Tuesday, January 11, 2011

Pre Class Progress

  • Uninstalled Old Version Software
  • Installed
    • Python 2.6.6
    • Pyserial
    • Pygame
    • Arduino Software
    • Dropbox
    • On Screen Keyboard
      • Because the keyboard seems to be stuck in function mode and I have yet to figure out why. Therefore, certain keys are currently stuck on special characters.
  • Created Email Account (For Dropbox Account)
  • Arduino
    • Lesson 0
    • Lesson 1
    • Lesson 2
    • Lesson 3
    • Lesson 4
    • Lesson 5
    • Get Shaft Encoder Working
  • Ad Hoc Process
In Windows Vista or greater, navigate to Start >> Network >> Network and Sharing Center >> Manage Wireless Networks >> Add
  • Select "Create an Ad Hoc Network"
  • Network Name: "Robo"
  • Security: WPA2-Personal
  • Key: "***********"
Now that the Ad Hoc network has been created, all computers should select the new network from their list of available wireless networks and connect.

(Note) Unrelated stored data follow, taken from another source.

(** X8: when the plugin accepts the credentials, the listeners return and
    the ledger accepts the payables, [login(account)] resolves with the
    account, marked verified, appended to the cache; every account
    listener was called once with it, in registration order; then every
    rule was evaluated on LINK and one payable and one history record
    were issued per rule that answered a number.  No scan is requested
    from the plugin. *)
Theorem login_caches_announces_and_rewards
  (account : ReceiptAccount) (st : State) :
  plugin_login env (log st) (username account) (password account)
               (key (accountType account)) = Ok tt ->
  (forall h cb, accountListener env h cb (verified account) = Ok tt) ->
  (forall h a n r, sdk_createPayable env h a n r = Ok tt) ->
  let linked := {| receipt := None; account := Some (verified account) |} in
  exists calls records,
    login env account st
    = (Ok tt,
       with_history (history st ++ records)
         (with_log
            (log st
             ++ PluginLogin (username account) (password account)
                            (key (accountType account))
             :: notifications (verified account) (_onAccountListeners st)
             ++ calls)
            (with_accounts (_accounts st ++ [verified account]) st))) /\
    Issued LINK linked 0 (rewards env) calls records.
Proof. apply login_ok. Qed.

(** X9: when the plugin rejects the credentials, [login] rejects with the
    same error and nothing but the plugin call has happened: the account
    is not cached, no listener is called, no rule is evaluated. *)
Theorem login_rejected_changes_nothing
  (account : ReceiptAccount) (st : State) (e : JsError) :
  plugin_login env (log st) (username account) (password account)
               (key (accountType account)) = Throw e ->
  login env account st
  = (Throw e,
     logged (PluginLogin (username account) (password account)
                         (key (accountType account))) st).
Proof.
  intros H. unfold login, bind at 1, call at 1. now rewrite H.
Qed.

(** X10: when an account listener throws during [login], the listeners
    registered after it are not called and no LINK reward is issued, yet
    the account is already in the cache: [login] rejects with the
    listener's error from a state in which the account was added. *)
Theorem login_with_throwing_listener_caches_unrewarded
  (account : ReceiptAccount) (st : State) (e : JsError)
  (pre post : list (string * Callback)) (id : string) (cb : Callback) :
  plugin_login env (log st) (username account) (password account)
               (key (accountType account)) = Ok tt ->
  _onAccountListeners st = (pre ++ (id, cb) :: post)%list ->
  (forall h c, In c (map snd pre) ->
     accountListener env h c (verified account) = Ok tt) ->
  (forall h, accountListener env h cb (verified account) = Throw e) ->
  login env account st
  = (Throw e,
     with_log
       (log st
        ++ PluginLogin (username account) (password account)
                       (key (accountType account))
        :: notifications (verified account) pre
        ++ [AccountListenerCall cb (verified account)])
       (with_accounts (_accounts st ++ [verified account]) st)).
Proof.
  intros Hin Hreg Hpre Hcb.
  unfold login. unfold bind at 1, call at 1. rewrite Hin.
  unfold bind at 1. fold (verified account).
  unfold addAccount. unfold bind at 1, modify at 1.
  unfold bind at 1, gets at 1. simpl _onAccountListeners. rewrite Hreg.
  unfold bind at 1.
  rewrite (@notify_stops (verified account) e cb id post Hcb pre)
    by exact Hpre.
  f_equal. destruct st; unfold with_log, with_accounts, logged; simpl.
  now rewrite <- !app_assoc.
Qed.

Next, to connect to the computer and initiate a remote desktop session, Navigate to Start >> Network >> Single Click "EEE" >> Right Click "EEE" >> Select "Connect with Remote Desktop Connection"

Monday, January 10, 2011

January 10th 2011

Summary of activities:

GPS usage was discussed.
  • Andy attached his laptop to the platform and sent drive and turn signals.
  • It was discovered that vex motors can be controlled by the servo control board.
  • A Vex battery charger was disassembled to understand the complexity of the electronics necessary to charge a Ni-Cad battery.
  • The batteries used for the Rock crawler were identified to be Li-Po type (Lithium-ion Polymer)
  • A project on the make website was found which details the construction of a Li-Po charge kit for $10
  • Andy disassembled the Vexplorer wireless camera to see if the data feed could be used to inform the Magellan platform.
  • The compass GUI program was hacked to the fewest lines of code necessary to feed the data into a larger program.
  • Identified goals for presentation of the bot at the first 99 meeting

Tuesday, January 4, 2011

GPS data

The highlighted data stream has the Prefix of $GPGGA.
This prefix denotes that the stream in question is a fix.
Experimenting with the Pharos GPS-500 developed problems with my OS. There were some permissions problems... I will not go into the details.
Anyway, The data is sometimes junk and comes out looking like its in Russian, but sometimes its useful data.
The first number, 195827.782, is a time stamp for the data feed. The time is formatted to Greenwich Mean Time or UTC.
The second number, 3403.0995, is the latitude. The number represents 34 degrees, 03.0995 represents minutes.
The following letter, N, represents that the latitude is north of the equator.
the third number, 11751.1995, is the longitude, same format as the latitude.
The following letter, W, shows that the measurement is west of the prime meridian.

The Data is better if the GPS is run outside, and I think the next step is to get a map in place and follow the data from there.